The second, far more dangerous but potentially decisive, is depriving Iran of its core strengths: control of the Strait of Hormuz and its remaining stockpile of uranium enriched to 60 per cent. The question now is how experts assess these scenarios.
An Australian military strategist exploring the possibility of American land operations inside Iran said that “my central argument is simple and sobering: ground forces can be decisive, but only when employed at scale, against the right mission, with clear political objectives. None of those conditions are obviously present at the moment.”

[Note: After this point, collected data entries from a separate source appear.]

(** X1.  The fetch handler leaves a request to the platform exactly when
    its method is not GET or its scheme is the extension scheme, and then
    the world is as it was; every other request gets a [respondWith] whose
    promise is fulfilled. *)
Theorem fetch_intercepts_exactly_GET_outside_extensions :
  forall (base : URL) (net : Network) (request : Request) (w : World),
    (fst (onfetch base net request w) = PassThrough
     <-> method request <> "GET" \/ protocol (url request) = "chrome-extension:")
    /\ (fst (onfetch base net request w) = PassThrough ->
        snd (onfetch base net request w) = w)
    /\ (fst (onfetch base net request w) <> PassThrough ->
        exists r, fst (onfetch base net request w) = RespondWith (Ok r)).
Proof.
  intros base net request w.
  destruct (String.eqb (method request) "GET") eqn:Hm.
  - destruct (String.eqb (protocol (url request)) "chrome-extension:") eqn:Hp.
    + assert (H : onfetch base net request w = (PassThrough, w)).
      { unfold onfetch. now rewrite Hm, Hp. }
      rewrite H. simpl. apply String.eqb_eq in Hp.
      split; [split; auto|]. split; [reflexivity | congruence].
    + apply String.eqb_eq in Hm. apply String.eqb_neq in Hp.
      rewrite (onfetch_routed base net request w Hm Hp). unfold respondWith.
      destruct (cacheFirstStrategy_cases base net request (routed_generation request) w)
        as (r & w' & Hrun & _).
      rewrite Hrun. simpl.
      split; [|split; [discriminate | eauto]].
      split; [discriminate|]. intros [H | H]; contradiction.
  - assert (H : onfetch base net request w = (PassThrough, w)).
    { unfold onfetch. now rewrite Hm. }
    rewrite H. simpl. apply String.eqb_neq in Hm.
    split; [split; auto|]. split; [reflexivity | congruence].
Qed.

(** X2.  On the miss path a response whose status is not 200 (a 404, a
    500, a 204, an opaque 0) is handed to the caller as the network gave
    it, unconsumed; it is not cloned, no generation is opened or written
    and no promise is left behind. *)
Theorem miss_path_does_not_store_other_statuses :
  forall (base : URL) (net : Network) (request : Request) (cacheName : string)
         (w : World) (d : ResponseData),
    storage_match (caches w) request = None ->
    net request = Some d ->
    status d <> 200 ->
    exists w',
      cacheFirstStrategy base net request cacheName w
      = (Ok (Some (length (heap w))), w')
      /\ heap w' = heap w ++ [mkResponse d false]
      /\ caches w' = caches w
      /\ pending w' = pending w.
Proof.
  intros base net request cacheName w d Hmiss Hnet Hst.
  destruct (cacheFirstStrategy_cases base net request cacheName w)
    as (r & w' & Hrun & Hcase).
  rewrite Hmiss, Hnet in Hcase. apply Z.eqb_neq in Hst. rewrite Hst in Hcase.
  destruct Hcase as (-> & Hh & Hc & Hp).
  exists w'. now repeat split.
Qed.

“Iran is a large, mountainous country with a substantial army and the Islamic Revolutionary Guard Corps. The Strait of Hormuz’s 200-km Iranian shoreline means the Americans must protect every inch while the Iranians need only threaten any one of them. Russia is already sharing intelligence with Tehran and would relish the opportunity to help kill American soldiers.”
Regarding the second option of seizing the uranium, former CENTCOM commander Joseph Votel said in an interview with the US Warzone site that “going after the fissile material I think is a bigger operation. Within our Special Operations community, we have people that are trained to do this and have the right relationships and connections and other things to allow us to get in and do that. So, you’d have to be able to project that force onto the ground.”
“This would be going to a place like Natanz or Isfahan – probably one of those locations. Those are well inland – several hundred miles into Iran, a country of the same size as the state of Alaska. So, it’s big, and it’s diverse. It’s largely in an open plain, so you don’t have a lot of natural terrain protection there. That would have to be taken into consideration.”
“In addition to the kind of operators you put on the ground, you’d also have to bring in a security force, but probably a sizable security force – a brigade size or 1,000 to 3,000 or 4,000 troops to just secure while they did that work. You’d have to do that. You’d have to make sure you have dedicated air power. You’d have to put CAPs [combat air patrols] up over, you’d have to have ISR [information, surveillance and reconnaissance] in place.”
“And then you have the added challenge of handling nuclear material. So about 450-some kg. That’s roughly 1,000 pounds of 60 per cent highly enriched uranium. And that’s a lethal material. So ideally, that would be packaged already, but we’d have to make sure we packaged that and moved it and had someplace to actually take it back to.”
By comparison, the United States required more than a hundred soldiers and over a hundred aircraft of various types to extract a single downed pilot from Iran earlier this month. What, then, would it take for American commanders to protect, secure, and provide logistical support for at least a thousand troops?
The scenario appears highly improbable, given the massive air power required for transport and aerial coverage. Such an operation would go far beyond a limited mission, inevitably resulting in heavy losses and an even greater attrition on the full spectrum of US munitions.
The prevailing assessment suggests that pressure on Iranian society will continue through a manufactured humanitarian crisis marked by persistent power outages and water shortages. This, in turn, will generate reciprocal pressure on the Gulf states until diplomacy inevitably returns to the table.
Ideally, such a shift should occur sooner rather than later, as the damage is ongoing and affects not only the Middle East but the wider world. Amid the fog of war, whether through attrition or escalation, its end will not be quiet. It will be consequential, instructive, and costly.
* A version of this article appears in print in the 9 April, 2026 edition of Al-Ahram Weekly.